García Mendoza J J, Ortega Sánchez A, Acosta Valdez J L, Stanislawski Mielant E C, Navarro Muñoz C, Díaz-Devis C
Arch Inst Cardiol Mex. 1986 Jul-Aug;56(4):323-6.
A case of glycogenosis type II infantile onset (Pompe's disease) is presented, and the literature is reviewed in order to establish the basis of the diagnostic suspect. We studied an 8-month old female with muscular weakness--and cardiac failure. The chest X-ray: cardiomegaly; electrocardiogram: PR interval of 0.06 seconds, gigant QRS complexes, biventricular hypertrophy, and the echocardiogram and cineangiography: left ventricle hypertrophy and hypokinesia. The patient died because of refractory heart failure. Histochemical examination demonstrated excessive intracellular accumulation of glycogen. Also, in the muscle, the kidneys and the liver we did not find any alpha 1,4 glucosidase. Then, the diagnosis of glycogenosis type II infantile onset was established. Finally, we conclude that this disease should be suspected in every infant with muscular weakness, cardiac failure, cardiomegaly, electrocardiogram with shortness of PR interval, gigant QRS complexes and biventricular hypertrophy, and that needs to be confirmed by muscle biopsy. At the moment, there has not been reported any case of Pompe's disease in the Mexican literature.

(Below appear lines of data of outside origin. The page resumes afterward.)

(** Runs of characters that are no white space. *)
Fixpoint ws_runs (run_start : option nat) (at_ : nat) (t : str) : list Range :=
  match t with
  | [] => match run_start with Some s => [mkRange s at_] | None => [] end
  | c :: t' =>
      if Str.is_whitespace c
      then match run_start with Some s => [mkRange s at_] | None => [] end ++ ws_runs None (at_ + width c) t'
      else ws_runs (Some (default at_ run_start)) (at_ + width c) t'
  end.
Definition non_ws_runs (ta : TextArea) : list Range := ws_runs None 0 (text ta).
Definition cursor_overlaps_range (r : Range) (ta : TextArea) : bool :=
  (start r <=? cursor_pos ta) && (cursor_pos ta <? end_ r).
Definition cursor_is_at_range_end (r : Range) (ta : TextArea) : bool :=
  (start r <? end_ r) && (cursor_pos ta =? end_ r).
Definition big_word_range_at_cursor (ta : TextArea) : option Range :=
  List.find (fun r => cursor_overlaps_range r ta || cursor_is_at_range_end r ta) (non_ws_runs ta).
(** The piece under the cursor, or the last one. *)
Fixpoint piece_at (run_start : nat) (last_piece : option Range) (pieces : list (nat * str)) (ta : TextArea) : Range + option Range :=
  match pieces with
  | [] => inr last_piece
  | (piece_start, piece) :: pieces =>
      let r := mkRange (run_start + piece_start) (run_start + piece_start + blen piece) in
      if cursor_overlaps_range r ta then inl r else piece_at run_start (Some r) pieces ta
  end.
Fixpoint small_word_in (runs : list Range) (ta : TextArea) : option (option Range) :=
  match runs with
  | [] => Some None
  | run :: runs =>
      if negb (cursor_overlaps_range run ta) && negb (cursor_is_at_range_end run ta) then small_word_in runs ta
      else
        t ← slice (start run) (end_ run) (text ta);
        Some (Some match piece_at (start run) None (split_word_pieces t) ta with
                   | inl piece => piece
                   | inr last_piece =>
                       if cursor_is_at_range_end run ta then default run last_piece else run
                   end)
  end.
Definition small_word_range_at_cursor (ta : TextArea) : option (option Range) := small_word_in (non_ws_runs ta) ta.
Fixpoint leading_ws (t : str) : nat :=
  match t with c :: t' => if Str.is_whitespace c then width c + leading_ws t' else 0 | [] => 0 end.
Definition following_whitespace_end (pos : nat) (ta : TextArea) : option nat :=
  t ← slice_from pos (text ta); Some (pos + leading_ws t).
Definition preceding_whitespace_start (pos : nat) (ta : TextArea) : option nat :=
  t ← slice_to pos (text ta); Some (pos - leading_ws (rev t)).
Definition expand_word_around (inner : Range) (ta : TextArea) : option Range :=
  following ← following_whitespace_end (end_ inner) ta;
  if end_ inner <? following then Some (mkRange (start inner) following)
  else s ← preceding_whitespace_start (start inner) ta; Some (mkRange s (end_ inner)).
Definition word_text_object_range (scope : VimTextObjectScope) (big_word : bool) (ta : TextArea) : option (option Range) :=
  inner ← if big_word then Some (big_word_range_at_cursor ta) else small_word_range_at_cursor ta;
  match inner, scope with
  | None, _ => Some None
  | Some inner, Inner => Some (Some inner)
  | Some inner, Around => r ← expand_word_around inner ta; Some (Some r)
  end.
Definition is_inside_element (pos : nat) (ta : TextArea) : bool :=
  existsb (fun e => (start (range e) <=? pos) && (pos <? end_ (range e))) (elements ta).
Definition range_len (r : Range) : nat := end_ r - start r.
(** The candidate, when it is shorter than the best so far. *)
Definition better (candidate : Range) (best : option Range) : option Range :=
  if (start candidate <=? end_ candidate)
     && match best with None => true | Some current => range_len candidate <? range_len current end
  then Some candidate else best.
Fixpoint paired_loop (scope : VimTextObjectScope) (open close : char) (stack : list nat) (best : option Range)
    (cs : list (nat * char)) (ta : TextArea) : option Range :=
  match cs with
  | [] => best
  | (idx, c) :: cs =>
      if is_inside_element idx ta then paired_loop scope open close stack best cs ta
      else if (c =? open)%N then paired_loop scope open close (idx :: stack) best cs ta
      else if (c =? close)%N then
        match stack with
        | [] => paired_loop scope open close [] best cs ta
        | open_idx :: stack =>
            let best :=
              if (open_idx <=? cursor_pos ta) && (cursor_pos ta <=? idx)
              then better match scope with
                          | Inner => mkRange (open_idx + width open) idx
                          | Around => mkRange open_idx (idx + width c)
                          end best
              else best in
            paired_loop scope open close stack best cs ta
        end
      else paired_loop scope open close stack best cs ta
  end.
Definition paired_text_object_range (scope : VimTextObjectScope) (open close : char) (ta : TextArea) : option Range :=
  paired_loop scope open close [] None (char_indices (text ta)) ta.
Fixpoint leading_backslashes (t : str) : nat :=
  match t with c :: t' => if (c =? 92)%N then S (leading_backslashes t') else 0 | [] => 0 end.
Definition is_escaped (pos : nat) (ta : TextArea) : option bool :=
  t ← slice_to pos (text ta); Some (Nat.odd (leading_backslashes (rev t))).
Fixpoint quoted_loop (scope : VimTextObjectScope) (quote : char) (line_start : nat) (open : option nat)
    (best : option Range) (cs : list (nat * char)) (ta : TextArea) : option (option Range) :=
  match cs with
  | [] => Some best
  | (offset, c) :: cs =>
      let idx := line_start + offset in
      if is_inside_element idx ta || negb (c =? quote)%N then quoted_loop scope quote line_start open best cs ta
      else
        escaped ← is_escaped idx ta;
        if (escaped : bool) then quoted_loop scope quote line_start open best cs ta
        else
          match open with
          | Some open_idx =>
              let best :=
                if (open_idx <=? cursor_pos ta) && (cursor_pos ta <=? idx)
                then better match scope with
                            | Inner => mkRange (open_idx + width quote) idx
                            | Around => mkRange open_idx (idx + width quote)
                            end best
                else best in
              quoted_loop scope quote line_start None best cs ta
          | None => quoted_loop scope quote line_start (Some idx) best cs ta
          end
  end.
Definition quoted_text_object_range (scope : VimTextObjectScope) (quote : char) (ta : TextArea) : option (option Range) :=
  bol ← beginning_of_current_line ta;
  eol ← end_of_current_line ta;
  line ← slice bol eol (text ta);
  quoted_loop scope quote bol None None (char_indices line) ta.
Definition text_object_range (object : VimTextObject) (scope : VimTextObjectScope) (ta : TextArea) : option (option Range) :=
  match object with
  | Word => word_text_object_range scope false ta
  | BigWord => word_text_object_range scope true ta
  | Parentheses => Some (paired_text_object_range scope (ch "(") (ch ")") ta)
  | Brackets => Some (paired_text_object_range scope (ch "[") (ch "]") ta)
  | Braces => Some (paired_text_object_range scope (ch "{") (ch "}") ta)
  | DoubleQuote => quoted_text_object_range scope dquote ta
  | SingleQuote => quoted_text_object_range scope (ch "'") ta
  | Backtick => quoted_text_object_range scope (ch "`") ta
  end.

本文报告了一例婴儿期发病的II型糖原贮积病(庞贝氏病)病例,并对相关文献进行综述以确定诊断怀疑的依据。我们研究了一名8个月大的患有肌无力和心力衰竭的女性。胸部X线检查显示心脏扩大;心电图显示PR间期为0.06秒、巨大QRS波群、双心室肥厚,超声心动图和心血管造影显示左心室肥厚和运动减弱。患者因难治性心力衰竭死亡。组织化学检查显示细胞内糖原过度蓄积。此外,在肌肉、肾脏和肝脏中未发现任何α-1,4-葡萄糖苷酶。于是,确诊为婴儿期发病的II型糖原贮积病。最后,我们得出结论,对于每一名患有肌无力、心力衰竭、心脏扩大、PR间期缩短、巨大QRS波群和双心室肥厚的心电图表现的婴儿都应怀疑本病,且需要通过肌肉活检来确诊。目前,墨西哥文献中尚未报道过庞贝氏病病例。